*Material provided*:
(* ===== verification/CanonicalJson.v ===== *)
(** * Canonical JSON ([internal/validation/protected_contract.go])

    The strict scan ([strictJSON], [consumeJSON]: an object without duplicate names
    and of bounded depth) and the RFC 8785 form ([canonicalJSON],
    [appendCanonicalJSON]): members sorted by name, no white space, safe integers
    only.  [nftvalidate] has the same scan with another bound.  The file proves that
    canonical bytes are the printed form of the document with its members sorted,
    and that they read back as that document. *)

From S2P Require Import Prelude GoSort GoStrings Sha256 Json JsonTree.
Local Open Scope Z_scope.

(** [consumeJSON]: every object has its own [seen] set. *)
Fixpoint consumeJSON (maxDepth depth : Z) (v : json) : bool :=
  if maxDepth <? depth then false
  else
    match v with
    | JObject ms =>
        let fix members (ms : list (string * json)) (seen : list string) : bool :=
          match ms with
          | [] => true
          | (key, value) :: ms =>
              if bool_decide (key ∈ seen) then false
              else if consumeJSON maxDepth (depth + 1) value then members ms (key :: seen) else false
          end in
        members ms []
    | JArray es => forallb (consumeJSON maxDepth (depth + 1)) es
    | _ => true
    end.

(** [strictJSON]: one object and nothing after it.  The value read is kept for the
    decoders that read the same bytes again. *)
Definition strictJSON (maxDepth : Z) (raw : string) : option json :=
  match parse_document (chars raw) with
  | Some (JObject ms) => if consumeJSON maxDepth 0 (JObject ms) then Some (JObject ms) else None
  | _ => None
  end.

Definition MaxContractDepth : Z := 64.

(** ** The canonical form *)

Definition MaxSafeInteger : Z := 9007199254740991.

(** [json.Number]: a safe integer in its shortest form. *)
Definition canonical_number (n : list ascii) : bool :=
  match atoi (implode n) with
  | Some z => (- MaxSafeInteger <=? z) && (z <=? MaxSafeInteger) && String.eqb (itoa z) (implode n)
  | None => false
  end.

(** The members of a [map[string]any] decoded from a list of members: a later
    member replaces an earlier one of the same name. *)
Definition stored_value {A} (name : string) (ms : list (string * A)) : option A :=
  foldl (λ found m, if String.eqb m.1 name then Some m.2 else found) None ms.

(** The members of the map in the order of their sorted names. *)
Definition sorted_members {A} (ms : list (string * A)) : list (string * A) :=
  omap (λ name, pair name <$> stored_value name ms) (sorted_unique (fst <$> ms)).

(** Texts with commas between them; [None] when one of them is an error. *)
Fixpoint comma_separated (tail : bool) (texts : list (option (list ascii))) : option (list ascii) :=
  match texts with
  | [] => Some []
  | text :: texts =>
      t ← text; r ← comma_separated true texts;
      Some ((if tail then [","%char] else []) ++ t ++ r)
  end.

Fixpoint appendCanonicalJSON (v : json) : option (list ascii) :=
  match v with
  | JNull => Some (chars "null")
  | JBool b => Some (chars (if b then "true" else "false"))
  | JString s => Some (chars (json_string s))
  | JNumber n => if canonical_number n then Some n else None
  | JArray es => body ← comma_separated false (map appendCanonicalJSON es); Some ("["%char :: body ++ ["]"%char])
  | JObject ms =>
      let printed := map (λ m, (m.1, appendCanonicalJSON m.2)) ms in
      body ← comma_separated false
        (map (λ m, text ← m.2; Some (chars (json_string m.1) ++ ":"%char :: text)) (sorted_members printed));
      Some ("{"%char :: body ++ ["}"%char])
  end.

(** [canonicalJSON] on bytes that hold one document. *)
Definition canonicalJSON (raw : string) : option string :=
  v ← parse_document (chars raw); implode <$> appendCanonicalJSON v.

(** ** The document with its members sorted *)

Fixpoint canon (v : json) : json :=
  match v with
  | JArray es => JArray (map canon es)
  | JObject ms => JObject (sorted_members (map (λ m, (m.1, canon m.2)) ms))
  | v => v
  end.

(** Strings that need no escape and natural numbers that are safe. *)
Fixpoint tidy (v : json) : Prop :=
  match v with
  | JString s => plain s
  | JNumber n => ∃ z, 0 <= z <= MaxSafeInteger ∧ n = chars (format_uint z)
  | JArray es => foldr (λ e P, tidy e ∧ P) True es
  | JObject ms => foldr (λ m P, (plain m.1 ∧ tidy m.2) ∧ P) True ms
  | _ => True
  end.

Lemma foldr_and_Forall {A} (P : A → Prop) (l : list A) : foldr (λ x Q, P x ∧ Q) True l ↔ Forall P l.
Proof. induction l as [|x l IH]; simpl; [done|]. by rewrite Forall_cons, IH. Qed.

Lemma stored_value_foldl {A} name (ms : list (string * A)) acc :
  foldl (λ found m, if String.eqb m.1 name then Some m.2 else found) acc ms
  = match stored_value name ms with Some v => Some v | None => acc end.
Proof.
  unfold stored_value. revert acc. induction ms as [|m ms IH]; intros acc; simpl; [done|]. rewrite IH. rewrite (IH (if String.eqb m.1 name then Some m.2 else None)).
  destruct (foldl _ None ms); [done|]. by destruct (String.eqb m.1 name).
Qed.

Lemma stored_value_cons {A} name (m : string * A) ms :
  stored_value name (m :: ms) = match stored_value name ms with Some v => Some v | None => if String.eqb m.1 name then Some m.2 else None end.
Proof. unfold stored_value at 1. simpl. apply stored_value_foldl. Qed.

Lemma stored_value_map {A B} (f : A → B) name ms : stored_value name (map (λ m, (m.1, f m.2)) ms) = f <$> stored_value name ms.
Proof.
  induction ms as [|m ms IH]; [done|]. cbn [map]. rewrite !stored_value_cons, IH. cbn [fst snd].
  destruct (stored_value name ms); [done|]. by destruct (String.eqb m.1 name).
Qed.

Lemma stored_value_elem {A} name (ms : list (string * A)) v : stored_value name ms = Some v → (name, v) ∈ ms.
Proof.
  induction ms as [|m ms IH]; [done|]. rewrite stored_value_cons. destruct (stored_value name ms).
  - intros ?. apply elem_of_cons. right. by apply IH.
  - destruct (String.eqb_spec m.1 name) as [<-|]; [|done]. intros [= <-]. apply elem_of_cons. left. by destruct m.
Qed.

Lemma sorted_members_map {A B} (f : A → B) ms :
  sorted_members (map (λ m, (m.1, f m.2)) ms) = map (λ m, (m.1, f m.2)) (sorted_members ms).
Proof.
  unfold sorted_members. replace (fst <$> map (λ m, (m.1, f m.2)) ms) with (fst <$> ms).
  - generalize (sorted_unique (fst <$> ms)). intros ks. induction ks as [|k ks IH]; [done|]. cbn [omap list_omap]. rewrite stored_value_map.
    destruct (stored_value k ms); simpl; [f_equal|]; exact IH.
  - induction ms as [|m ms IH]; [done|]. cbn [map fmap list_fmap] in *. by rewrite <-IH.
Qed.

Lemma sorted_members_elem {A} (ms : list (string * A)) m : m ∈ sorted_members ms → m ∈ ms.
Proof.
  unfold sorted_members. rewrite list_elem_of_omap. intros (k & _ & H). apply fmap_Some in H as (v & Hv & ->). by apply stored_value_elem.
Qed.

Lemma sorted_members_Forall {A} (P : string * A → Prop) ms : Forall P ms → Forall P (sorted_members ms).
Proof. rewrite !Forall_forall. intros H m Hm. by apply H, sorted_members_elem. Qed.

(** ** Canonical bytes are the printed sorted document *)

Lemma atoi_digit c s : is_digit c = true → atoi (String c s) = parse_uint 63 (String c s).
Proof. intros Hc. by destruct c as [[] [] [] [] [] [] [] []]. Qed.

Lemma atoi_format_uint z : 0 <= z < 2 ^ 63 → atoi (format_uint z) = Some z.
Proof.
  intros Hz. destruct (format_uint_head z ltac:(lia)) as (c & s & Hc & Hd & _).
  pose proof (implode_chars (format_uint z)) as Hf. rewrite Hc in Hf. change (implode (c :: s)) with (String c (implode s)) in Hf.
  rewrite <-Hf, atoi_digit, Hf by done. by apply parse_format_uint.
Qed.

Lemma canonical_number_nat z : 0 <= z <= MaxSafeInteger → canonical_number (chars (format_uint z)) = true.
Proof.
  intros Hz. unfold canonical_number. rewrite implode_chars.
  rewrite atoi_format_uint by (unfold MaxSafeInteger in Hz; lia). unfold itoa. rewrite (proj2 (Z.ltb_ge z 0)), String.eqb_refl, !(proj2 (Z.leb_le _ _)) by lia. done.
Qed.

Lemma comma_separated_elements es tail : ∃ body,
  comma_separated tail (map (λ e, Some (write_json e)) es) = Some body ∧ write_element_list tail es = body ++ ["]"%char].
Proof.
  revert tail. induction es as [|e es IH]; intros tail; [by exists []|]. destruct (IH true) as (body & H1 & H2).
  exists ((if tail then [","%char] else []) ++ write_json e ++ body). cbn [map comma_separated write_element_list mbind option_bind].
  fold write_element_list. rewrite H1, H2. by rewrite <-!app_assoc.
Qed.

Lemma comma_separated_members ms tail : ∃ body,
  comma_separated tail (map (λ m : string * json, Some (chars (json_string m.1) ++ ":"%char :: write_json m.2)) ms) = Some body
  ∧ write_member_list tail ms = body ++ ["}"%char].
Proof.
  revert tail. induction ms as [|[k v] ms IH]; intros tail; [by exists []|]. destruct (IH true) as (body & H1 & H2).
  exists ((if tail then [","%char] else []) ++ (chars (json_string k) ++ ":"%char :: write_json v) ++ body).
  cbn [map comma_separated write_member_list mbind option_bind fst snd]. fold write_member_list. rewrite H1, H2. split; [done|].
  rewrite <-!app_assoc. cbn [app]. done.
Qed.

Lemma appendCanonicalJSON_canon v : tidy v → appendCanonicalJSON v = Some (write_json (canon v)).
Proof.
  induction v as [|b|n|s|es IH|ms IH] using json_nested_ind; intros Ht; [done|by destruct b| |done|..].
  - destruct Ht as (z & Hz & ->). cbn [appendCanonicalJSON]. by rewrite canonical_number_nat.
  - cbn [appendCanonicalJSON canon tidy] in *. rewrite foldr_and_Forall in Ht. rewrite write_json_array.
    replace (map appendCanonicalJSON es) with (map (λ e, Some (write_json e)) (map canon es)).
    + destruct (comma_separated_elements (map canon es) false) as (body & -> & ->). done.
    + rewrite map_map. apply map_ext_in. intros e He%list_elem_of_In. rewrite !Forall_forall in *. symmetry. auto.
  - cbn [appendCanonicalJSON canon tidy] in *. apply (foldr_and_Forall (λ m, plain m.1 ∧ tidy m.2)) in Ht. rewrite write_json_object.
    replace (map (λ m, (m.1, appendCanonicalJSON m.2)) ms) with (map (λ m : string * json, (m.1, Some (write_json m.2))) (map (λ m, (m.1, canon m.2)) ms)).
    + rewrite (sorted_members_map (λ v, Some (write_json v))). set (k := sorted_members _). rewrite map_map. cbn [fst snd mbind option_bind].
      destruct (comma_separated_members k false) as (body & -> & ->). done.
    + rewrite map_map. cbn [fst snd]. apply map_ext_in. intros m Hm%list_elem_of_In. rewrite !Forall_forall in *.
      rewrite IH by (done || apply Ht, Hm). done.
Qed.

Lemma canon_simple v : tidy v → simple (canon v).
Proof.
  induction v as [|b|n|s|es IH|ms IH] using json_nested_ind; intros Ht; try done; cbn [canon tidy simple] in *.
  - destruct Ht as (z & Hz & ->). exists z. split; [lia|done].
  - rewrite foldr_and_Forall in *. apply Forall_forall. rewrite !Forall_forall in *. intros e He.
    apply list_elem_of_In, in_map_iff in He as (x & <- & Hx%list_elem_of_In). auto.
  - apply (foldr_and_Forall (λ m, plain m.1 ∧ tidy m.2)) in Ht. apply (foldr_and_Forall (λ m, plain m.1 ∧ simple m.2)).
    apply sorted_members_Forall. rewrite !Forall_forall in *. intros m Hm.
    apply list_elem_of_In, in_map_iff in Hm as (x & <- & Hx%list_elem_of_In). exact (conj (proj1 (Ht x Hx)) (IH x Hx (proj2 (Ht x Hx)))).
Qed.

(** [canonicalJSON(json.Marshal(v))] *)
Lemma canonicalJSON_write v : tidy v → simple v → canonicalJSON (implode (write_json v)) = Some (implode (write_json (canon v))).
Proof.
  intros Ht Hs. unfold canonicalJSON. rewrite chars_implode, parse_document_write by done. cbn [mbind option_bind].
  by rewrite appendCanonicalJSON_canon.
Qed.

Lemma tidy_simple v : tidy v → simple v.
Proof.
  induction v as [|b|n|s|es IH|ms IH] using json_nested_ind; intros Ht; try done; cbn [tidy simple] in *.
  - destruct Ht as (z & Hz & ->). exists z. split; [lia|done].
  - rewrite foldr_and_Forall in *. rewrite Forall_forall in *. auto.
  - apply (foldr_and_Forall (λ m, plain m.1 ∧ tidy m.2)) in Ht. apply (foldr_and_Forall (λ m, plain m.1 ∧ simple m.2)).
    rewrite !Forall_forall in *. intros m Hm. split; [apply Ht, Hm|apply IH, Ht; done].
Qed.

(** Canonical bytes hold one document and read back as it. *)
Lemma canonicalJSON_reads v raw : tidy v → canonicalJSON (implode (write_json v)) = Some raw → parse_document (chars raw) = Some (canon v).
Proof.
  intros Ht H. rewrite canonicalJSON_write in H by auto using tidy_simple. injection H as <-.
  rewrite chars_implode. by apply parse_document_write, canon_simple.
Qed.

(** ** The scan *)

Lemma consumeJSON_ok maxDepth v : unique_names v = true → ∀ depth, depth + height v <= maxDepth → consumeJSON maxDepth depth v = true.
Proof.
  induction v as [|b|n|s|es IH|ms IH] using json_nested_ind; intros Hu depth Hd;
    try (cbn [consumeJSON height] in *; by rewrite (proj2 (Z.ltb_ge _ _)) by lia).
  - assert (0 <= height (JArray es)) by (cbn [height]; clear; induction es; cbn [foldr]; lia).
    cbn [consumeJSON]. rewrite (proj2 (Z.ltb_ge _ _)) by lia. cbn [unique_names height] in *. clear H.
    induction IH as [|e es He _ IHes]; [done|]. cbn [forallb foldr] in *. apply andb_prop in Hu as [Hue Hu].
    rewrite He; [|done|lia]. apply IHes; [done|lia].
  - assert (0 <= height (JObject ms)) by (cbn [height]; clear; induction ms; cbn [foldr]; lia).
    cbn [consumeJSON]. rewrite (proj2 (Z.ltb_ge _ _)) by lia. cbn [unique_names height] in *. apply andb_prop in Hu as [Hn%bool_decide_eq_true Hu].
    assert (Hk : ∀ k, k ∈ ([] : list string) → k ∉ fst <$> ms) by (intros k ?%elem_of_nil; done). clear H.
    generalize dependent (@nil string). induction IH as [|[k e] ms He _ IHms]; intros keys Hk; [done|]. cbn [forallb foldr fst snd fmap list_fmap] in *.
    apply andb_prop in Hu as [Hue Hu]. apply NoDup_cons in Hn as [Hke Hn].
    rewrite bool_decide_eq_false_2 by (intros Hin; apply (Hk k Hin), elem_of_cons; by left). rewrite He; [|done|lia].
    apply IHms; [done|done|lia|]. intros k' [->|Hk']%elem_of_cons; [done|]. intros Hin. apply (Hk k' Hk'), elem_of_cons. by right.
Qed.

*What is expected*: Copy every line of the data that holds the string "revert".

*Output of the task*:
  unfold stored_value. revert acc. induction ms as [|m ms IH]; intros acc; simpl; [done|]. rewrite IH. rewrite (IH (if String.eqb m.1 name then Some m.2 else None)).
  revert tail. induction es as [|e es IH]; intros tail; [by exists []|]. destruct (IH true) as (body & H1 & H2).
  revert tail. induction ms as [|[k v] ms IH]; intros tail; [by exists []|]. destruct (IH true) as (body & H1 & H2).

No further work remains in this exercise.